Por: POR RUDOLFO LAGO

CORREIO POLÍTICO | O agro é pop. Mas indígenas conseguem conter Ferrogrão

Na quinta-feira (30), comentávamos, aqui no Correio Político, as dificuldades do PT em se adaptar às mudanças do país e do mundo, e como isso acabou complicando a vida do partido e da esquerda nas eleições municipais. Mas a complexidade dos tempos revela surpresas. Hoje, o comando da área de infraestrutura do governo está totalmente na mão dos seus aliados mais conservadores. E o agronegócio tem força enorme, seja no próprio governo seja especialmente dentro do Congresso e na sociedade. O agro é pop, como diz a propaganda. Mas, por incrível que pareça, a despeito dessa força, há quase dez anos, desde o governo Michel Temer, os indígenas têm conseguido conter o avanço da Ferrogrão.

 

OIT

Muito provavelmente, um ponto que protege os indígenas é o fato de o Brasil ser signatário da Convenção 169, da Organização Internacional do Trabalho (OIT), que determina que os povos originários precisam ser consultados sobre situações que afetem as áreas que ocupam.

Contida

O fato é que, a partir disso, os advogados dos Kayapós têm conseguido conter a construção da ferrovia. Apesar de ela constar do Programa de Aceleração do Crescimento (PAC), ser prioridade da pasta dos Transportes e considerada fundamental para o agronegócio.

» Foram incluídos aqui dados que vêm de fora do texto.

Lemma comprehension_ok {S E A B : Type} (f : A -> M S E B) (l : list A) :
  forall (s s' : S) (bs : list B),
    comprehension f l s = (Ok bs, s') ->
    Forall2 (fun a b => exists s1 s2, f a s1 = (Ok b, s2)) l bs.
Proof.
  induction l as [| a l IH]; intros s s' bs H; cbn [comprehension] in H;
    unfold bind, ret in H.
  - injection H as <- _. constructor.
  - destruct (f a s) as [[b | e] s1] eqn:Hf; [ | discriminate H].
    destruct (comprehension f l s1) as [[bs1 | e] s2] eqn:Hl;
      [ | discriminate H].
    injection H as <- _. constructor.
    + exists s, s1. exact Hf.
    + eapply IH. exact Hl.
Qed.

Lemma Forall2_seq_nth_error {A B : Type} (R : A -> B -> Prop) (f : nat -> A)
  (n : nat) :
  forall (a : nat) (bs : list B) (i : nat) (b : B),
    Forall2 R (map f (seq a n)) bs ->
    nth_error bs i = Some b ->
    i < n /\ R (f (a + i)) b.
Proof.
  induction n as [| n IH]; intros a bs i b H Hb; cbn [seq map] in H.
  - inversion H; subst. destruct i; discriminate Hb.
  - inversion H as [| x y xs ys Hxy Hrest]; subst.
    destruct i as [| i]; cbn [nth_error] in Hb.
    + injection Hb as <-. rewrite Nat.add_0_r. split; [lia | exact Hxy].
    + destruct (IH (S a) ys i b Hrest Hb) as [Hi HR].
      split; [lia | ]. replace (a + S i) with (S a + i) by lia. exact HR.
Qed.

Lemma getitem_of_nat {A : Type} (l : list A) (i : nat) (x : A) :
  getitem l (Z.of_nat i) = Ok x -> nth_error l i = Some x.
Proof.
  unfold getitem, py_index_of.
  destruct (Z.leb_spec 0 (Z.of_nat i)); [ | lia]. cbn [andb].
  destruct (Z.of_nat i <? Z.of_nat (length l))%Z.
  - rewrite Nat2Z.id. destruct (nth_error l i); congruence.
  - destruct ((- Z.of_nat (length l) <=? Z.of_nat i)%Z
              && (Z.of_nat i <? 0)%Z) eqn:Hneg.
    + apply andb_true_iff in Hneg. destruct Hneg as [_ Hneg].
      apply Z.ltb_lt in Hneg. lia.
    + discriminate.
Qed.

(** ** Layer.__init__, Layer.forward, Layer.update_weights *)

Section LayerExtras.
Context {R P : Type} {N : Number R} {Pc : Perceptron R P}.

Documento de Guajajara mostra a queda de braço

Um novo capítulo dessa queda de braço acontece agora. O Correio Político teve acesso a uma longa nota técnica do Ministério dos Povos Indígenas, da ministra Sônia Guajajara, sobre a Ferrogrão. Para tentar resolver o litígio, o ministro do Supremo Tribunal Federal (STF) Alexandre de Moraes, estabelecera um grupo de conciliação unindo as partes interessadas em torno da ferrovia. Criou-se, então, um grupo de trabalho para discutir o tema. Em julho, os representantes dos indígenas romperam com o grupo. Agora, a nota assinada pela equipe técnica de Guajajara sugere a retomada das negociações, apontando "sugestões preliminares".

MP

O começo do rolo em torno da ferrovia foi uma Medida Provisória no governo Temer que ampliou a faixa na lateral da BR-163, avançando por 466 hectares do Parque Nacional do Jamanxim, onde vivem os Kayapós e outros povos. A MP motivou a ação, com base na OIT.

Consulta

Se os indígenas têm de ser consultados, a nota técnica encaminhada do Departamento de Mediação e Conciliação de Conflitos Fundiários ajuda nessa consulta. "Grandes obras aportam com um pacote (...) que influencia na vulnerabilidade desses povos", diz ela.

Realidades

"Esses empreendimentos, incluindo seus programas de mitigação e compensação, realizados geralmente sem o cuidado da contratação de indigenistas experientes (...) são capazes de desestruturar comunidades centenárias em curto espaço de tempo", afirma o estudo.

Tempo

A proposta do corpo técnico de Guajajara, então, pede, ao final, que seja respeitado "o tempo próprio de cada povo". Ou seja, recomenda cautela e pouca pressa. O agro é pop, a infraestrutura está com os conservadores. Mas as minorias têm seus instrumentos.